Stead takes over the IoA at an exciting time, with £17 million funding from the City Region Deal to build a new aquaculture hub, and the Institute’s 40th anniversary celebrations to mark next year.
‘Universities are funded to support the community and we need to focus on what we, as a university, can do to support aquaculture at local, national, regional and international levels,’ said Stead.
‘The funding through the City Region Deal provides the perfect opportunity for Stirling to continue its work in this area.
‘I look forward to working with colleagues across the university to mark the Institute’s landmark anniversary next year – and help ensure that it continues to go from strength to strength over the next 40 years.’
Stead spent more than 12 years in Scotland, undertaking her PhD at Aberdeen University, carrying out post-doctoral work with Marine Scotland, and holding two positions at the university between 1996 and 2004.
She was instrumental in bringing the European Aquaculture Society conference to Edinburgh in 2016.
‘Wherever I’m working around the world I’m always waving the flag for aquaculture in Scotland,’ she told Fish Farmer (Fish Update’s sister publication) in an interview for the January issue.
Her current and recent research spans marine science and governance of coral reef ecosystems; fisheries management and piracy in East Africa, Oman, Somalia and the UK; sea cucumber biology in South Africa; seaweed aquaculture in Malaysia; community based management in Nigeria, and; marine governance of Small Island Developing States in the Caribbean, Southeast Asia, South Pacific, and the western Indian Ocean.
Stead said her priorities at the IoA would include ‘how we make best strategic use of the City Deal investment’.
She also plans to promote the merits of the industry, including Scotland’s salmon sector, to a wider audience.
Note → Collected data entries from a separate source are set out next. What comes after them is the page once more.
(* ===== verification/SnapshotClient.v ===== *)
(** * The node's snapshot transport (sync/snapshot_client.go)

    A conditional GET with bounded retries, and the acknowledgement. The history
    records each exchange and each wait; what the network answers is a function of
    it. Of a transport error only its classification matters; a body is the bytes it
    delivers and whether reading then fails; of the header, the two fields read. *)

From S2P Require Import Prelude Effects GoStrings GoTime StrFacts Json JsonFacts JsonText Scrub RProxy SnapshotText Snapshot Kek Credentials.
From stdpp Require Import options.

Definition NodeUnlinkedSignalCode : string := "NODE_UNLINKED".
Definition maxUnlinkedBodyBytes : Z := 1024.

Inductive client_error : Type :=
| ErrSnapshotClientUnauthorized | ErrSnapshotClientGone | ErrSnapshotClientUnlinked | ErrSnapshotClientNotFound
| ErrSnapshotClientUnavailable | ErrSnapshotClientInvalid | ErrSnapshotClientUntrusted.
#[global] Instance client_error_eq_dec : EqDecision client_error.
Proof. solve_decision. Defined.
Abbreviation fetched := (result client_error).

Record body := mkBody { b_bytes : string; b_fails : bool }.
(** [io.ReadAll(io.LimitReader(body, n))]. *)
Definition ReadLimited (n : Z) (b : body) : option string :=
  if (n <=? slen (b_bytes b))%Z then Some (take_s (Z.to_nat n) (b_bytes b))
  else if b_fails b then None else Some (b_bytes b).
Record http_response := mkHTTPResponse {
  ProtoMajor : Z; StatusCode : Z; Body : option body; HashHeader : string; AppliedAtHeader : string }.
Record transport_error := mkTransportError { untrusted_certificate : bool; tls_failure : bool }.
Definition exchange := result transport_error http_response.

Inductive client_event : Type := EvDo (answer : exchange) | EvWait (delay : Z) (completed : bool).
Abbreviation client := (prog client_event).

Record SnapshotFetchResult := mkFetch { NotModified : bool; FBody : string; FContentHash : string; FAppliedAt : instant }.
Definition zero_fetch : SnapshotFetchResult := mkFetch false "" "" zero_instant.

(** [validSnapshotHash] of publisher.go. *)
Definition validSnapshotHash (value : string) : bool :=
  (slen value =? 64)%Z && (ToLower value =? value) && bool_decide (is_Some (hex_decode value)).

(** An attempt number past the first doubles the delay, up to the largest duration. *)
Definition MaxDuration : Z := 2 ^ 63 - 1.
Fixpoint doubled (n : nat) (d : Z) : Z :=
  match n with
  | O => d
  | S n => if (MaxDuration / 2 <? d)%Z then MaxDuration else doubled n (d * 2)%Z
  end.
Definition snapshotBackoff (initial attempt : Z) : Z :=
  if (attempt <=? 1)%Z then initial else doubled (Z.to_nat (attempt - 1)) initial.

Definition gonePrimaryError (b : option body) : client_error :=
  match b with
  | None => ErrSnapshotClientGone
  | Some b =>
      match ReadLimited (maxUnlinkedBodyBytes + 1) b with
      | Some raw =>
          if (raw =? "") || (maxUnlinkedBodyBytes <? slen raw)%Z then ErrSnapshotClientGone else
          match (v ← json_decode raw; dec_struct (fun m cur => member m "code" dec_string cur) v "") with
          | Some code => if code =? NodeUnlinkedSignalCode then ErrSnapshotClientUnlinked else ErrSnapshotClientGone
          | None => ErrSnapshotClientGone
          end
      | None => ErrSnapshotClientGone
      end
  end.

Section client.
(** What the network answers to the next request, and whether a wait completes. *)
Context (Do : list client_event -> exchange) (sleep : list client_event -> Z -> bool).
(** The client's settings, and whether the request has a body and can replay it. *)
Context (maxBodyBytes retryableErrors backoff : Z).

Definition snapshotResponseMetadata (hash appliedAt : string) : option SnapshotFetchResult :=
  if negb (validSnapshotHash hash) then None else
  t ← time_Parse appliedAt;
  if (t =? zero_instant)%Z then None else Some (mkFetch false "" hash t).

(** The result, and whether to try again. *)
Definition handleSnapshotResponse (response : option http_response) (allowNotModified : bool)
    : bool * fetched SnapshotFetchResult :=
  match response with
  | None => (true, Err ErrSnapshotClientUnavailable)
  | Some r =>
      let code := StatusCode r in
      if (ProtoMajor r =? 1)%Z || (negb (ProtoMajor r =? 0)%Z && negb (ProtoMajor r =? 2)%Z)
      then (false, Err ErrSnapshotClientInvalid)
      else if (500 <=? code)%Z && (code <=? 599)%Z then (true, Err ErrSnapshotClientUnavailable)
      else if (code =? 401)%Z || (code =? 403)%Z then (false, Err ErrSnapshotClientUnauthorized)
      else if (code =? 410)%Z then (false, Err (gonePrimaryError (Body r)))
      else if (code =? 404)%Z then (false, Err ErrSnapshotClientNotFound)
      else if (code =? 204)%Z then (false, Err ErrSnapshotClientUnavailable)
      else if (code =? 304)%Z && allowNotModified then
        match snapshotResponseMetadata (HashHeader r) (AppliedAtHeader r) with
        | Some meta => (false, Ok (mkFetch true (FBody meta) (FContentHash meta) (FAppliedAt meta)))
        | None => (false, Err ErrSnapshotClientInvalid)
        end
      else if negb (code =? 200)%Z then (false, Err ErrSnapshotClientInvalid)
      else match Body r with
      | None => (false, Err ErrSnapshotClientInvalid)
      | Some b =>
          match ReadLimited (maxBodyBytes + 1) b with
          | None => (true, Err ErrSnapshotClientUnavailable)
          | Some text =>
              if (maxBodyBytes <? slen text)%Z || (text =? "") then (false, Err ErrSnapshotClientInvalid)
              else if negb (HashHeader r =? "") || negb (AppliedAtHeader r =? "") then
                match snapshotResponseMetadata (HashHeader r) (AppliedAtHeader r) with
                | Some meta => (false, Ok (mkFetch false text (FContentHash meta) (FAppliedAt meta)))
                | None => (false, Err ErrSnapshotClientInvalid)
                end
              else (false, Ok (mkFetch false text "" zero_instant))
          end
      end
  end.

Definition wait (attempt : Z) : client bool :=
  if (backoff <=? 0)%Z then mret true
  else call (fun h => sleep h (snapshotBackoff backoff attempt)) (EvWait (snapshotBackoff backoff attempt)).

(** [remaining] counts the attempts from this one; [replayable] is false when the request
    has a body that [GetBody] cannot give again. *)
Fixpoint fetch_loop (replayable allowNotModified : bool) (attempts : Z) (remaining : nat) (attempt : Z)
    : client (fetched SnapshotFetchResult) :=
  match remaining with
  | O => mret (Err ErrSnapshotClientUnavailable)
  | S remaining =>
      if (1 <? attempt)%Z && negb replayable then mret (Err ErrSnapshotClientUnavailable) else
      response ← call Do EvDo;
      let again :=
        if (attempt =? attempts)%Z then mret (Err ErrSnapshotClientUnavailable) else
        completed ← wait attempt;
        if completed : bool then fetch_loop replayable allowNotModified attempts remaining (attempt + 1)
        else mret (Err ErrSnapshotClientUnavailable) in
      match response with
      | Err e =>
          if untrusted_certificate e then mret (Err ErrSnapshotClientUntrusted)
          else if tls_failure e then mret (Err ErrSnapshotClientInvalid) else again
      | Ok r => let '(retry, res) := handleSnapshotResponse (Some r) allowNotModified in if retry : bool then again else mret res
      end
  end.
Definition fetchWithRetries (replayable allowNotModified : bool) : client (fetched SnapshotFetchResult) :=
  let attempts := if (retryableErrors <=? 0)%Z then 1%Z else retryableErrors in
  fetch_loop replayable allowNotModified attempts (Z.to_nat attempts) 1.

(** The checks before the request: a cancelled context, the origin, the bearer. *)
Context (canonicalURL : string -> option string) (validSnapshotClientOrigin : string -> bool).
Context (uuid_Parse : string -> option uuid).
Definition snapshotBearer (value : string) : option string :=
  match ParseNodeCredential uuid_Parse value with
  | Ok credential => let bearer := BearerCopy credential in if bearer =? "" then None else Some bearer
  | Err _ => if (String.length value =? NodeCredentialSecretBytes)%nat
             then Some (EncodeToString (Sha256.bytes_of value)) else None
  end.
Definition request_ready (cancelled : bool) (primaryURL credential : string) : fetched (string * string) :=
  ensure (negb (credential =? "")) ErrSnapshotClientInvalid;;
  ensure (negb cancelled) ErrSnapshotClientUnavailable;;
  match canonicalURL primaryURL with
  | Some normalized =>
      ensure (validSnapshotClientOrigin normalized) ErrSnapshotClientInvalid;;
      match snapshotBearer credential with
      | Some bearer => mret (normalized, bearer)
      | None => Err ErrSnapshotClientInvalid
      end
  | None => Err ErrSnapshotClientInvalid
  end.
(** The request is the endpoint and the bearer; the network sees it through [Do]. *)
Definition snapshotPublicationHTTPPath : string := "/api/topology/sync/snapshot".
Definition snapshotAcknowledgementHTTPPath : string := "/api/topology/sync/acknowledge".
Definition fetch_endpoint (normalized after : string) : string :=
  TrimRightChar normalized "/" +:+ snapshotPublicationHTTPPath +:+ (if after =? "" then "" else "?after=" +:+ after).
Definition FetchSnapshotIfChanged (cancelled : bool) (primaryURL credential after : string)
    : client (fetched SnapshotFetchResult) :=
  if negb (after =? "") && negb (validSnapshotHash after) then mret (Err ErrSnapshotClientInvalid) else
  match request_ready cancelled primaryURL credential with
  | Err e => mret (Err e)
  | Ok _ => fetchWithRetries true (negb (after =? ""))
  end.
Definition FetchSnapshot (cancelled : bool) (primaryURL credential : string) : client (fetched string) :=
  match request_ready cancelled primaryURL credential with
  | Err e => mret (Err e)
  | Ok _ => r ← fetchWithRetries true false; mret (FBody <$> r)
  end.

Definition ack_status (r : http_response) : fetched unit :=
  let code := StatusCode r in
  if negb (ProtoMajor r =? 2)%Z then Err ErrSnapshotClientInvalid
  else if (code =? 410)%Z then Err (gonePrimaryError (Body r))
  else if (code =? 204)%Z || (code =? 200)%Z then Ok tt
  else if (code =? 401)%Z || (code =? 403)%Z then Err ErrSnapshotClientUnauthorized
  else if (500 <=? code)%Z && (code <=? 599)%Z then Err ErrSnapshotClientUnavailable
  else Err ErrSnapshotClientInvalid.
Definition AcknowledgeSnapshot (cancelled : bool) (primaryURL credential nodeID contentHash : string) (appliedAt : instant)
    : client (fetched unit) :=
  if (credential =? "") || (nodeID =? "") || negb (validSnapshotHash contentHash) || (appliedAt =? zero_instant)%Z
  then mret (Err ErrSnapshotClientInvalid) else
  match request_ready cancelled primaryURL credential with
  | Err e => mret (Err e)
  | Ok _ =>
      response ← call Do EvDo;
      mret (match response with
        | Err e => if tls_failure e then Err ErrSnapshotClientInvalid else Err ErrSnapshotClientUnavailable
        | Ok r => ack_status r
        end)
  end.
End client.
‘There’s an amazing story about aquaculture which unfortunately I don’t believe always gets told as well as it could,’ she said.
‘I’ve seen too many documentaries when it’s too one sided, some of the arguments fuelling that negative perception of the salmon industry.’
While countering such perceptions is a Scotland-wide challenge, she sees a distinct role for the Institute.
This will involve harnessing the student body, and using their energy and technological skills to spread the word about the industry.
‘We’ve got students, we’ve got ambassadors, we can use digital technology to tell the wider benefits of aquaculture.’
She also wants to improve communications across the Institute, from the website to the way her colleagues express themselves, using blogs, for example, to tell people what the staff and students are doing.
Professor Maggie Cusack, dean of the Faculty of Natural Sciences, said: ‘We are delighted to welcome Professor Stead to her new position at the University of Stirling, as head of the Institute of Aquaculture.
‘Professor Stead is a highly respected marine biologist, who has held a number of distinguished roles throughout her career, including her current position as the UK government’s chief scientific adviser for the Marine Management Organisation.’